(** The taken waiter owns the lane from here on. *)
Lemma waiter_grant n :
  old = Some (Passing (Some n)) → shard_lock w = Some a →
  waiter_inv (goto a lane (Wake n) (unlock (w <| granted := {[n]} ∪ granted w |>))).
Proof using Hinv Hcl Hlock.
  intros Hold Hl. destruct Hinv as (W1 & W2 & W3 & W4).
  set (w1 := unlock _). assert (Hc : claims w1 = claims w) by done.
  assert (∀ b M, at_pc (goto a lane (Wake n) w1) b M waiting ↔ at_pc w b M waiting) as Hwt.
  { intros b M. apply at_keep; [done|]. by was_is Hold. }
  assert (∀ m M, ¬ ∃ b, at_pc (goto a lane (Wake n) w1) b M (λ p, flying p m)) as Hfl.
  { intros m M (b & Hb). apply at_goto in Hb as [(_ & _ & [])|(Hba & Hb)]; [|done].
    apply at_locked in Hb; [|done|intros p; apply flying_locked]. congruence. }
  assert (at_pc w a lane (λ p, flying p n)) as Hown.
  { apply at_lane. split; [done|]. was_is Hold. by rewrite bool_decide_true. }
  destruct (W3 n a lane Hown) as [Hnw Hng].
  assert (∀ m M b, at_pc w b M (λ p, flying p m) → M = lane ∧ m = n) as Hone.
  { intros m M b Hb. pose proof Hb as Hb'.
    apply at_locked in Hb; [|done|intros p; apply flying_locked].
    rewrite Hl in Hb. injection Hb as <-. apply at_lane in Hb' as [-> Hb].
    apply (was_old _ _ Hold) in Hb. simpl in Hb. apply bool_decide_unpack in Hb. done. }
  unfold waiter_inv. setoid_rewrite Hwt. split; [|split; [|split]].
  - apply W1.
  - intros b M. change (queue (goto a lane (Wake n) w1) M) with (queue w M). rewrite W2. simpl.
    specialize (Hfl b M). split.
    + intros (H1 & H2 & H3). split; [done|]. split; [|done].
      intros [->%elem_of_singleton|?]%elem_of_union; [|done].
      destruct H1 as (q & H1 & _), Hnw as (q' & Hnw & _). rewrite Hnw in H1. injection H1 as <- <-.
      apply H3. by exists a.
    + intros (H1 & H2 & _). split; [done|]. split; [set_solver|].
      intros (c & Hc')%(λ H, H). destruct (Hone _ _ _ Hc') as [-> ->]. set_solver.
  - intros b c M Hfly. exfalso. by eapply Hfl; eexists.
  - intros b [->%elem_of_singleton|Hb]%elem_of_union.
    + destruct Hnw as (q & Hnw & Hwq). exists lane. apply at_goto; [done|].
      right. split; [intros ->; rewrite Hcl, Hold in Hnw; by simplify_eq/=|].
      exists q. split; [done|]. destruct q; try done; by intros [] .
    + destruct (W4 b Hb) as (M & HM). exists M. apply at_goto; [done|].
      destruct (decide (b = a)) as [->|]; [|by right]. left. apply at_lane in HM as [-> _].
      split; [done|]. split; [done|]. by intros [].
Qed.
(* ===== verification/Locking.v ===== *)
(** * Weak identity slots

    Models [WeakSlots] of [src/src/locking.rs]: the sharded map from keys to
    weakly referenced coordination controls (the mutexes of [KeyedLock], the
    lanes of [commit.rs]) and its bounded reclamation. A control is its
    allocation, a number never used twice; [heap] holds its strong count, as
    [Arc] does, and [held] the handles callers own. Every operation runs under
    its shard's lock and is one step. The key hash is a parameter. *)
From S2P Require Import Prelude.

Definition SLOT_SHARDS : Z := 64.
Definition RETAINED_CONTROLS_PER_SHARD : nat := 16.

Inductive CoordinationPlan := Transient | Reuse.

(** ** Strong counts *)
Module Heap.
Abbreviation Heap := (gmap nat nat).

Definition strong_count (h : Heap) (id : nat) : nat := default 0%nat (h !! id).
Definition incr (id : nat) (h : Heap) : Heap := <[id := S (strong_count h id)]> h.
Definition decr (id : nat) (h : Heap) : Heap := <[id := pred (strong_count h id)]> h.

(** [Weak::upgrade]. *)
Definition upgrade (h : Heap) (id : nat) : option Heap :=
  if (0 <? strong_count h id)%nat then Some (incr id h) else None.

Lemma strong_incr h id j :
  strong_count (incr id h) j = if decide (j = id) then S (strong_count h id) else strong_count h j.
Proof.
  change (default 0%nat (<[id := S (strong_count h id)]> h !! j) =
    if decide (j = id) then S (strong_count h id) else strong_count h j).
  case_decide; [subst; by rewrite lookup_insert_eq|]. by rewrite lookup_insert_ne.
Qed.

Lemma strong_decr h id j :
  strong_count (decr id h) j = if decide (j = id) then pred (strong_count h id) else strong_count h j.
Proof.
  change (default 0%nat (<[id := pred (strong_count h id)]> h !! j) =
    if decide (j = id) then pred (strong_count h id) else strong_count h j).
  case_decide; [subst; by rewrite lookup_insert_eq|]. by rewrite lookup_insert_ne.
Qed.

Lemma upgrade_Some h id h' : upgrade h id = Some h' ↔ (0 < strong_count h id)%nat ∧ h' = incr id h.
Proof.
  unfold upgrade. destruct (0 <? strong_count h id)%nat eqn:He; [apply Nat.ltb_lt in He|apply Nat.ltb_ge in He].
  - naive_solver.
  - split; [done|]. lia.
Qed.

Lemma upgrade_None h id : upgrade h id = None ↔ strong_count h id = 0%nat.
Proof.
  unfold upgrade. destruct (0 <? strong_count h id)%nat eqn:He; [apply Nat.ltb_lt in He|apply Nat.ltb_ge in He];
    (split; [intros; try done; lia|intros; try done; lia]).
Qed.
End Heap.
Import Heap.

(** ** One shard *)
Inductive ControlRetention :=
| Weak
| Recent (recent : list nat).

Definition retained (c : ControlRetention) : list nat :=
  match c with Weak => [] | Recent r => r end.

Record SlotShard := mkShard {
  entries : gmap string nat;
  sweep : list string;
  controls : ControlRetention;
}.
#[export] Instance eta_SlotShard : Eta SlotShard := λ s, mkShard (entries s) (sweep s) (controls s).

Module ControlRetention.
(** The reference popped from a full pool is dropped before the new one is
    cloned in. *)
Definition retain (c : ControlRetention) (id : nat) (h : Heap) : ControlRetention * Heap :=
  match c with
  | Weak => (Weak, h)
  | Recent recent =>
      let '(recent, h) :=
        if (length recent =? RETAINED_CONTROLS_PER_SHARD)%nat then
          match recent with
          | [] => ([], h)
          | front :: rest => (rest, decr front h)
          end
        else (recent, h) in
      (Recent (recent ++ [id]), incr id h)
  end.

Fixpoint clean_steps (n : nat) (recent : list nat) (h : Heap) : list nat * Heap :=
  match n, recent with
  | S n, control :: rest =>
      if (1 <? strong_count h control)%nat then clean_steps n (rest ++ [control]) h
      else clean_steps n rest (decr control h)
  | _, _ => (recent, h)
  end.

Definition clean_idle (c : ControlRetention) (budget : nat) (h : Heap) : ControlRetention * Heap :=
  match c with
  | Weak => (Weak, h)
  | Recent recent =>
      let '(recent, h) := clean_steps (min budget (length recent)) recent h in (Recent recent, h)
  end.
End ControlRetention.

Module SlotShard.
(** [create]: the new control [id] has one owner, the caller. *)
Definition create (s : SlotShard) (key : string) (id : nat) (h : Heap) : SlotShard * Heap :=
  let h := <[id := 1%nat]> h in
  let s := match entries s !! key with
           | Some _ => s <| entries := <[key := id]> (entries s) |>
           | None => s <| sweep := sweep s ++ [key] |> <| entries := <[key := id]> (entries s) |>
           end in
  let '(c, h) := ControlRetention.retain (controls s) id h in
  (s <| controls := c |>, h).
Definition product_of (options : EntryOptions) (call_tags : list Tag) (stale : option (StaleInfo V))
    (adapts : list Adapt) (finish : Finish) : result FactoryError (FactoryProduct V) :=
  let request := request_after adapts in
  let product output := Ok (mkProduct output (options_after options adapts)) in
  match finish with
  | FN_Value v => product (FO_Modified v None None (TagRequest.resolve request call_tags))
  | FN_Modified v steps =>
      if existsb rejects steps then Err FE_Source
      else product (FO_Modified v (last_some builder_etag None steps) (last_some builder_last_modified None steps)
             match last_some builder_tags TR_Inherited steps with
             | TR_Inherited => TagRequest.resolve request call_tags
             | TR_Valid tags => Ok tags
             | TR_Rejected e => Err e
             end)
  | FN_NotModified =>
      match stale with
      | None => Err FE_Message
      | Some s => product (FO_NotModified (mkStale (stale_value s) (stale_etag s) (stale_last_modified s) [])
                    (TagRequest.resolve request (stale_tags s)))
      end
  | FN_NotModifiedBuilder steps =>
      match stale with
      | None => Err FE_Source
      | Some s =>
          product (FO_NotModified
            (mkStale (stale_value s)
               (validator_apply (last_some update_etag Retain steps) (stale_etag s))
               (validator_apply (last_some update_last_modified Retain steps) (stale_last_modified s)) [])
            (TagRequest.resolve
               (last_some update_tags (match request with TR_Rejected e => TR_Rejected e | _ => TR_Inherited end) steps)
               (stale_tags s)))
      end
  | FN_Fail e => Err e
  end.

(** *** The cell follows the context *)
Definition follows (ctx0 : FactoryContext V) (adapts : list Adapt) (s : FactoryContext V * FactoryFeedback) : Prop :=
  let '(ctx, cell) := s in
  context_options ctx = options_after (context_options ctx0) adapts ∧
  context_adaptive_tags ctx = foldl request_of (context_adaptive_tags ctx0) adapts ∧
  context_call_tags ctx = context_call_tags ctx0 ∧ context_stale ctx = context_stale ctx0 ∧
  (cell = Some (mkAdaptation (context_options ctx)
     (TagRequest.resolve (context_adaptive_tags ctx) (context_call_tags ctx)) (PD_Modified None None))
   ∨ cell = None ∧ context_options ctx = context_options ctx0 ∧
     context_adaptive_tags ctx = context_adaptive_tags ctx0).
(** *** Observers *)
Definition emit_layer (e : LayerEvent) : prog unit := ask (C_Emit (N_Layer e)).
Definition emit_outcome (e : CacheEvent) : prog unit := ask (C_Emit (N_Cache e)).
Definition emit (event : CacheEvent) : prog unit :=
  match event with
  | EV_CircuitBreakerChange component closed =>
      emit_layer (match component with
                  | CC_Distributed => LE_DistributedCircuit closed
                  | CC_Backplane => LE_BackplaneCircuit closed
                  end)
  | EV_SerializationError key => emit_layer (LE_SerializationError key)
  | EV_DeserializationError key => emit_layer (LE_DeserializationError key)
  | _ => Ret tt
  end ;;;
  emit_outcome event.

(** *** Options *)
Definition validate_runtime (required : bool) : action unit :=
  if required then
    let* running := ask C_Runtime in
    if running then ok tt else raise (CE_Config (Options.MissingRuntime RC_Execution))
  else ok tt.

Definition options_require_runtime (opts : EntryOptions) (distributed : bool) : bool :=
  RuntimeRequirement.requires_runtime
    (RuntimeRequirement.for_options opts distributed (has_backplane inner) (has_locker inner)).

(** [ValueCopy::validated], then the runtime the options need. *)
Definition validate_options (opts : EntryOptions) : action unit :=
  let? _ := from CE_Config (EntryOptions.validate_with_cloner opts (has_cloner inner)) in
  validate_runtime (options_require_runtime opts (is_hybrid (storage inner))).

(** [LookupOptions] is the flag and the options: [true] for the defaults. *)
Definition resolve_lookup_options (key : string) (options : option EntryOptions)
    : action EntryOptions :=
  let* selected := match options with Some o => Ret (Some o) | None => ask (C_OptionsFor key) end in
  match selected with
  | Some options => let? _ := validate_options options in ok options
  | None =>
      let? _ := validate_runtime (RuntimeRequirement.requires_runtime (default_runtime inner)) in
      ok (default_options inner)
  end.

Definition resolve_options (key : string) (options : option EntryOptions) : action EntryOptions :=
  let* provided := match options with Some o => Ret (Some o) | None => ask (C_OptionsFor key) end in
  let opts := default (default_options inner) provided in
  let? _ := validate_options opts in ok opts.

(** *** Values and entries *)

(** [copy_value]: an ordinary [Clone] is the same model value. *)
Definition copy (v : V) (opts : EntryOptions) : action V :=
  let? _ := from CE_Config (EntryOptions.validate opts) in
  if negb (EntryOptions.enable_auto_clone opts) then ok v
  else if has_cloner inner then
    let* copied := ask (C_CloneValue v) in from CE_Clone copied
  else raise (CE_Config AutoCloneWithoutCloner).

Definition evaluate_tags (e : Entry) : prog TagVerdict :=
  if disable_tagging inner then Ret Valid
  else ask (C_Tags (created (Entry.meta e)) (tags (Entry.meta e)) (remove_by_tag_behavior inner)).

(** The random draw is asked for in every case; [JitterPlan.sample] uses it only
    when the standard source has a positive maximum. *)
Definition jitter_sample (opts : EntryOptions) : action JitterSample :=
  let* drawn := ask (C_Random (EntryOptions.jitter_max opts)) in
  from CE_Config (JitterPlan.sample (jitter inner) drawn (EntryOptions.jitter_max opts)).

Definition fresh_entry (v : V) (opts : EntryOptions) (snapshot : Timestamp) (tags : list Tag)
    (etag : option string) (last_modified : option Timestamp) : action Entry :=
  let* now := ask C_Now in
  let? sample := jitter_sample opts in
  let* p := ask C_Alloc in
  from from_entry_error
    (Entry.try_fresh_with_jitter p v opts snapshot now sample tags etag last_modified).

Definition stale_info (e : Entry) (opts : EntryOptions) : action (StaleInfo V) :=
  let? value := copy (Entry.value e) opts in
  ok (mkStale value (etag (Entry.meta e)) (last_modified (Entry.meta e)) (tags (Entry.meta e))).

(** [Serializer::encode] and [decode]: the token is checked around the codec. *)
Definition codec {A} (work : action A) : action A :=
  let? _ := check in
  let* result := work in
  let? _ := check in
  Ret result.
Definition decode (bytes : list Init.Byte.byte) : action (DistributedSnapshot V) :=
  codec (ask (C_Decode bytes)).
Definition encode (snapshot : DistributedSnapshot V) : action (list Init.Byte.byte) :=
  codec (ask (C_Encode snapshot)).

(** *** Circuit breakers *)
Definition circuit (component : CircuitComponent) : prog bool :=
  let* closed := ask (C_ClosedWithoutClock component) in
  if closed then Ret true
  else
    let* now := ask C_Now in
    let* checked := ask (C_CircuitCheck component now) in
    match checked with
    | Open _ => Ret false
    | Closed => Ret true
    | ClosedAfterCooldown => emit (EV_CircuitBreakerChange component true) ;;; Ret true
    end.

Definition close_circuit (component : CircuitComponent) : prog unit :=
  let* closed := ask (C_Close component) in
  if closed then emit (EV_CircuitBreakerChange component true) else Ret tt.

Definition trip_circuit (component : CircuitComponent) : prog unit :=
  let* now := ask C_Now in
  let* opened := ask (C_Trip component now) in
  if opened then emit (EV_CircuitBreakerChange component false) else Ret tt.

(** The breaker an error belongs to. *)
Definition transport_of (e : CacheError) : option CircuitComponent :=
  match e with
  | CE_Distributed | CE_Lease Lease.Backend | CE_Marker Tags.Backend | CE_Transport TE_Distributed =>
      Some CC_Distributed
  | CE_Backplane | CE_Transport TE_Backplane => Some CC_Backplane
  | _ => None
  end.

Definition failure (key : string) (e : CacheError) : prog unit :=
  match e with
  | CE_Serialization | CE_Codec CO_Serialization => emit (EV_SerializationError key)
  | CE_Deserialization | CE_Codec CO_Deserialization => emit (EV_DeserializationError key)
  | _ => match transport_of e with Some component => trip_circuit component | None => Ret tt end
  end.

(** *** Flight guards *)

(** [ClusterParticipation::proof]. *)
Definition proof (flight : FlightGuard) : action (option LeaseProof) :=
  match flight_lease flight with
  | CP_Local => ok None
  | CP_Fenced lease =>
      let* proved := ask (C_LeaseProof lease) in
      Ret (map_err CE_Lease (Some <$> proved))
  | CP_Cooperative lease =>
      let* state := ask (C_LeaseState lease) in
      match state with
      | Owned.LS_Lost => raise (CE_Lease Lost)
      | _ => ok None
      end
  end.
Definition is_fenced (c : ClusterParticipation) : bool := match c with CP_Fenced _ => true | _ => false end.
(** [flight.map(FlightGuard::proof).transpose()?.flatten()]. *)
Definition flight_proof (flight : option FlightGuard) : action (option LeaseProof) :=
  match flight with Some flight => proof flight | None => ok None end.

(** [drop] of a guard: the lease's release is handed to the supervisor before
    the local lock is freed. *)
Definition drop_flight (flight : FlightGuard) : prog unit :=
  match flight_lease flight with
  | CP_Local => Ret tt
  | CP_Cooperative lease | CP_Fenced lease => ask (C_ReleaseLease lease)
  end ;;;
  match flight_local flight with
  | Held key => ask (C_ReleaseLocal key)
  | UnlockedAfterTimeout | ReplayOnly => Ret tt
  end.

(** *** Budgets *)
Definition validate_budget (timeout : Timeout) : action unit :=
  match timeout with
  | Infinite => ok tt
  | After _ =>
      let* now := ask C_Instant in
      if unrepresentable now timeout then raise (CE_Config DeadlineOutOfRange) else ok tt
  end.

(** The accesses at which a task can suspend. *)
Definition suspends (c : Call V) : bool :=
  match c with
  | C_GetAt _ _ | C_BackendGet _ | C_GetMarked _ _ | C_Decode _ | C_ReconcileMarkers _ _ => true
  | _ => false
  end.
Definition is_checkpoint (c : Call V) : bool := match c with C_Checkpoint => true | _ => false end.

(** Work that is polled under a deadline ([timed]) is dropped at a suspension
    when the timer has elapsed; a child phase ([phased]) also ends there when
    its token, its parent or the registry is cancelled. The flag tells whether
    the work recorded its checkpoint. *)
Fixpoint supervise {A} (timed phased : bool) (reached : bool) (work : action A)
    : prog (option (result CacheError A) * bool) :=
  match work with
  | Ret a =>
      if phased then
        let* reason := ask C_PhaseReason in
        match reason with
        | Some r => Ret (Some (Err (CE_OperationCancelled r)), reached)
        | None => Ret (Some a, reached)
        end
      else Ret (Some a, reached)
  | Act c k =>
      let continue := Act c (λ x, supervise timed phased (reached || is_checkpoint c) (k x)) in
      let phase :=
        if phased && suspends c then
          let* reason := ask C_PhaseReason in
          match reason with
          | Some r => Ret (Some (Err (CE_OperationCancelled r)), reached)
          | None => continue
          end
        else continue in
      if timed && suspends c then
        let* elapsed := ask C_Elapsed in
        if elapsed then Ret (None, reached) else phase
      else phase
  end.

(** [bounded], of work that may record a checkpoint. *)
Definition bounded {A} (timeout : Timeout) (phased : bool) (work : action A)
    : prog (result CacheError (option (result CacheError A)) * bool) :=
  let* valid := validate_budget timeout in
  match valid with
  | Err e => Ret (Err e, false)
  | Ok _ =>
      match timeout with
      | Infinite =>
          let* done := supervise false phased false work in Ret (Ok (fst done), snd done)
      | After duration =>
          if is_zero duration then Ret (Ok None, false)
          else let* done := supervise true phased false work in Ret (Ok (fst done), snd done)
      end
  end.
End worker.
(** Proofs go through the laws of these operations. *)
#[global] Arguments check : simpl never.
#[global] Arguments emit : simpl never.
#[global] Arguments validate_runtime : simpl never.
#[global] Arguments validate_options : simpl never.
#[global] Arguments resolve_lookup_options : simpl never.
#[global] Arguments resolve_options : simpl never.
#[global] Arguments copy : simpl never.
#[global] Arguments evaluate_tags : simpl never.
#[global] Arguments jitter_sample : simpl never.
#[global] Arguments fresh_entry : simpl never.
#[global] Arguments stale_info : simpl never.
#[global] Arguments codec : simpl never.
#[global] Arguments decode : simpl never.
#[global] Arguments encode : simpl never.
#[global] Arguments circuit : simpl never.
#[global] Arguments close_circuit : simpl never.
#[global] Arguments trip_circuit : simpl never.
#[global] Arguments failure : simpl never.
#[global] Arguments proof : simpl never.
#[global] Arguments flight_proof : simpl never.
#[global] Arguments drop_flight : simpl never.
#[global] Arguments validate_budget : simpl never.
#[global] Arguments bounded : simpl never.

DIRECTIONS:
Copy out only the lines of the records above from the one with "(** [copy_value]: an" through the one with "let* copied := ask", exactly as they stand, both included.

EXERCISE ANSWER:
(** [copy_value]: an ordinary [Clone] is the same model value. *)
Definition copy (v : V) (opts : EntryOptions) : action V :=
  let? _ := from CE_Config (EntryOptions.validate opts) in
  if negb (EntryOptions.enable_auto_clone opts) then ok v
  else if has_cloner inner then
    let* copied := ask (C_CloneValue v) in from CE_Clone copied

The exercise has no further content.